Francisco Suárez
Bith Date: January 5, 1548
Death Date: September 25, 1617
Place of Birth: Granada, Spain
Nationality: Spanish
Gender: Male
Occupations: philosopher, theologian
The Spanish philosopher and theologian Francisco Suárez (1548-1617) taught an eclectic form of scholasticism and laid the first foundations for a theory of international law.
Francisco Suárez was born in Granada on Jan. 5, 1548, and studied canon law at the University of Salamanca. In 1564 he entered the Society of Jesus; he later taught philosophy and theology in Segovia, Ávila, Valladolid, Rome, Alcalá, Salamanca, and Coimbra. He died in Lisbon on Sept. 25, 1617, after a prolific writing career.
Suárez's two main works are Disputationes metaphysicae (1597) and De legibus (1612). The former is the first scholastic treatise on metaphysics that followed an order of its own rather than Aristotle's exposition. In philosophy Suárez remains primarily loyal to St. Thomas Aquinas, but at the same time he attempts to combine Thomas's ideas with doctrines found in John Duns Scotus and William of Ockham. The distinction between essence and existence, so important in Thomas's metaphysics, is all but abrogated. Suárez's metaphysical theory had an enormous influence during the 17th and 18th centuries, especially in the German Protestant universities, which largely adopted his Disputationes as a textbook.
Equally important and more deserved was Suárez's impact on philosophy of law and on the theory of international relations. In De legibus he proved to be a true and bold innovator who did not always receive the credit to which he was entitled. With his scholastic predecessors, the Spanish philosopher held that all human law participates in the eternal law which governs the entire creation. Yet what constitutes the binding force of civil law is, according to him, not its divine foundation but its human promulgation. Thus all the emphasis comes to be placed upon the positive element of law rather than upon its universal aspect. Although Suárez's philosophy of law is still founded on an ethical basis, it nevertheless provides the distinction needed to give legal theory an independence of its own. The power to legislate resides in the community as a whole, and no individual can claim to have received it directly from God (as King James I had done in his theory of divine right). Nor does the need for legality bind man to any particular form of government, even though Suárez personally considered monarchy the most expedient form.

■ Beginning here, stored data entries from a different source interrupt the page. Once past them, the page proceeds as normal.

Example totals_of_three_rows :
  recalcTotals [mkRow "R1" "5" "3,57" "" "" ""; mkRow "R1" "20" "10,00" "" "" "";
                mkRow "" "" "" "" "" ""] "182"
  = {| total_tons_sum_cell := "25,00"; total_km_sum_cell := "13,57";
       vehicle_tonnage_cell := "14,00"; trips_count_cell := "2";
       total_tons_cell := "25,00" |}.
Proof. vm_compute. reflexivity. Qed.

Example trips_two_of_three :
  renderTripsFromApiData (fun _ => Ok true)
    (Obj [("trips",
           Arr [Obj [("coords", Arr [Arr [Num 52; Num 37]; Arr [Num 53; Num 38]])];
                Obj [("coords", Arr [Arr [Num 52; Num 37]])];
                Obj [("points", Arr [Obj [("lat", Str "52"); ("lon", Num 37)];
                                     Obj [("lat", Str "x"); ("lon", Num 1)];
                                     Obj [("lat", Num 53); ("lon", Num 38)]])]])])
  = Ok {| tripsLayer := [Polyline [(52, 37); (53, 38)]; Polyline [(52, 37); (53, 38)]]%float;
          fitBounds := [Polyline [(52, 37); (53, 38)]; Polyline [(52, 37); (53, 38)]]%float;
          mapInfo := "Рейсов: 2" |}.
Proof. vm_compute. reflexivity. Qed.

Example null_point_throws :
  renderTripsFromApiData (fun _ => Ok true)
    (Obj [("trips", Arr [Obj [("points", Arr [Null])]])]) = TypeError.
Proof. reflexivity. Qed.

Example flat_points :
  renderTripsFromApiData (fun _ => Ok true)
    (Obj [("points", Arr [Obj [("lat", Num 1); ("lon", Num 2)];
                          Obj [("lat", Num 3); ("lon", Num 4)]])])
  = Ok {| tripsLayer := [Polyline [(1, 2); (3, 4)]]%float;
          fitBounds := [Polyline [(1, 2); (3, 4)]]%float;
          mapInfo := "Точек: 2" |}.
Proof. vm_compute. reflexivity. Qed.

Example nothing_found :
  renderTripsFromApiData (fun _ => Ok true) Null
  = Ok {| tripsLayer := []; fitBounds := [];
          mapInfo := "Маршруты не найдены (пустой ответ)" |}.
Proof. reflexivity. Qed.

Example query_value_is_encoded :
  urlencode "2024-01-05 00:00:00" = "2024-01-05+00%3A00%3A00"
  /\ urlencode "a&b=c/д" = "a%26b%3Dc%2F%D0%B4".
Proof. split; reflexivity. Qed.

Example trips_url :
  loadTrips {| oidSelect := " 716 "; dtFrom := "2024-01-05T00:00"; dtTo := "2024-01-05T23:59";
               maxJump := ""; maxSpeed := "90"; minTripKm := "0.5" |}
  = Returned ("/api/trips_for_map?oid=716&from=2024-01-05+00%3A00%3A00"
                ++ "&to=2024-01-05+23%3A59%3A00"
                ++ "&max_jump_km=1&max_speed_kmh=90&min_trip_km=0.5").
Proof. vm_compute. reflexivity. Qed.

Example trips_without_vehicle :
  loadTrips {| oidSelect := "  "; dtFrom := "2024-01-05T00:00"; dtTo := "";
               maxJump := "1"; maxSpeed := "180"; minTripKm := "1" |}
  = Thrown "Выбери авто (OID).".
Proof. reflexivity. Qed.

Example dates_of_new_year_eve :
  setDefaultDateTimes {| getFullYear := 2024; getMonth := 11; getDate := 31 |} "" ""
  = ("2024-12-31T00:00", "2024-12-31T23:59").
Proof. vm_compute. reflexivity. Qed.

Example oids_up_to_null :
  loadOids (Obj [("oids", Arr [Obj [("oid", Num 716); ("points_cnt", Num 12)];
                               Obj [("oid", Str "5")]; Null; Obj [("oid", Num 1)]])])
  = ([("", "— выбери —");
      ("716", "КАМАЗ 532150 Е015НВ48 (дут) (OID 716, точек: 12)");
      ("5", "OID 5 (OID 5, точек: 0)")],
     TypeError).
Proof. vm_compute. reflexivity. Qed.

Example lines_before_the_throw :
  render_page (fun _ => Ok true)
    (Obj [("trips", Arr [Obj [("coords", Arr [Arr [Num 52; Num 37]; Arr [Num 53; Num 38]])];
                         Obj [("points", Arr [Null])];
                         Obj [("coords", Arr [Arr [Num 1; Num 2]; Arr [Num 3; Num 4]])]])])
  = ({| tripsLayer := [Polyline [(52, 37); (53, 38)]%float]; fitBounds := [];
        mapInfo := "" |}, TypeError).
Proof. vm_compute. reflexivity. Qed.

Example click_without_vehicle :
  btnLoad_click {| oidSelect := ""; dtFrom := ""; dtTo := ""; maxJump := "";
                   maxSpeed := ""; minTripKm := "" |}
    (fun _ => Returned Null) (fun _ => Ok true) "" (Some "")
  = (cleared, Some "Ошибка загрузки рейсов: Выбери авто (OID).").
Proof. reflexivity. Qed.

Example click_draws_points :
  btnLoad_click {| oidSelect := "716"; dtFrom := ""; dtTo := ""; maxJump := "";
                   maxSpeed := ""; minTripKm := "" |}
    (fun _ => Returned (Obj [("points", Arr [Obj [("lat", Num 1); ("lon", Num 2)];
                                             Obj [("lat", Str "3"); ("lon", Num 4)]])]))
    (fun _ => Ok true) "" (Some "")
  = ({| tripsLayer := [Polyline [(1, 2); (3, 4)]%float];
        fitBounds := [Polyline [(1, 2); (3, 4)]%float];
        mapInfo := "Точек: 2" |}, Some "Готово.").
Proof. vm_compute. reflexivity. Qed.

Example numeric_name_is_offered_but_not_found :
  let ROUTES := fst (loadRoutes (Obj [("routes", Arr [Obj [("name", Num 5)]])])) in
  route_options ROUTES = [("", "— маршрут —"); ("5", "5")]
  /\ js_width (fillRouteRowParams ROUTES (mkRow "5" "" "" "7,0" "" "") "5") = Some "".
Proof. split; vm_compute; reflexivity. Qed.

Example width_7_04_counts_as_7 :
  let ROUTES := fst (loadRoutes (one_route "R1" [("road_width_m", Num 7.04)])) in
  let row := fillRouteRowParams ROUTES (mkRow "R1" "14" "" "" "" "") "R1" in
  coeffByWidth (Num 7.04) = 1.2%float
  /\ js_width row = Some "7,0"
  /\ coeffByWidth (Num (getRowWidth row)) = 1.4%float.
Proof. repeat split; vm_compute; reflexivity. Qed.

Example Number_of_objects :
  Number_of (Obj [("toString", Num 1)]) = TypeError
  /\ Number_of (Arr [Num 1; Arr [Obj [("toString", Null)]]]) = TypeError
  /\ Number_of (Obj [("valueOf", Num 1)]) = Ok nan
  /\ Number_of (Arr [Null]) = Ok zero
  /\ Number_of (Arr [Str "7"]) = Ok 7%float.
Proof. repeat split; vm_compute; reflexivity. Qed.

Example coords_that_do_not_convert :
  normalizeLatLngsFromTrip
    (Obj [("coords", Arr [Arr [Num 52; Num 37]; Arr [Obj [("toString", Num 1)]; Num 2]])])
  = TypeError.
Proof. reflexivity. Qed.

Example null_coords_are_kept_as_zero :
  normalizeLatLngsFromTrip (Obj [("coords", Arr [Arr [Null; Str ""]; Arr [Num 52; Num 37]])])
  = Ok [(0, 0); (52, 37)]%float.
Proof. reflexivity. Qed.

Example geojson_that_throws :
  let data :=
    Obj [("type", Str "FeatureCollection"); ("features", Arr [Null]);
         ("trips", Arr [Obj [("coords", Arr [Arr [Num 52; Num 37]; Arr [Num 53; Num 38]])]])] in
  renderTripsFromApiData (fun _ => TypeError) data = TypeError
  /\ render_page (fun _ => TypeError) data = (cleared, TypeError).
Proof. split; reflexivity. Qed.

Example empty_collection_is_not_fitted :
  let data := Obj [("type", Str "FeatureCollection"); ("features", Arr [])] in
  renderTripsFromApiData (fun _ => Ok false) data
  = Ok {| tripsLayer := [GeoJSON data]; fitBounds := []; mapInfo := "GeoJSON: 0 шт." |}.
Proof. vm_compute. reflexivity. Qed.

Example oid_that_does_not_convert :
  loadOids (Obj [("oids", Arr [Obj [("oid", Num 716)];
                               Obj [("oid", Obj [("toString", Num 1)])]])])
  = ([("", "— выбери —");
      ("716", "КАМАЗ 532150 Е015НВ48 (дут) (OID 716, точек: 0)")],
     TypeError).
Proof. vm_compute. reflexivity. Qed.

Example click_on_a_collection_leaflet_refuses :
  btnLoad_click {| oidSelect := "716"; dtFrom := ""; dtTo := ""; maxJump := "";
                   maxSpeed := ""; minTripKm := "" |}
    (fun _ => Returned (Obj [("type", Str "FeatureCollection"); ("features", Arr [Num 1])]))
    (fun _ => LibraryError "Invalid GeoJSON object.") "" (Some "")
  = (cleared, Some "Ошибка загрузки рейсов: Invalid GeoJSON object.").
Proof. reflexivity. Qed.

End Checks.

Suárez had his greatest impact as author of those principles upon which international law came to be based. The notion of a jus gentium, "a law of nations," was not his invention; it had existed for centuries. But his interpretation is entirely new. Such a law, he claims, is based upon, but is not deducible from, natural law. He considers it to be a law consisting "not in something written, but in customs, not of one or two cities or provinces, but of all or almost all nations."
Further Reading
- Studies of Suárez in English are Joseph H. Fichter, Man of Spain: Francis Suárez (1940), and Bernice Hamilton, Political Thought in 16th Century Spain: A Study of the Political Ideas of Vitoria, De Soto, Suárez and Molina (1963). For Suárez's social theories see A. L. Lilley's article, "Francisco Suárez," in F. J. C. Hearnshaw, ed., Social and Political Ideas of Some Great Thinkers of the XVI and XVII Centuries (1926). Considerable attention is given to Suárez in Frederick Copleston, A History of Philosophy, vol. 3 (1953). Also useful is James Brown Scott, The Catholic Conception of International Law (1934).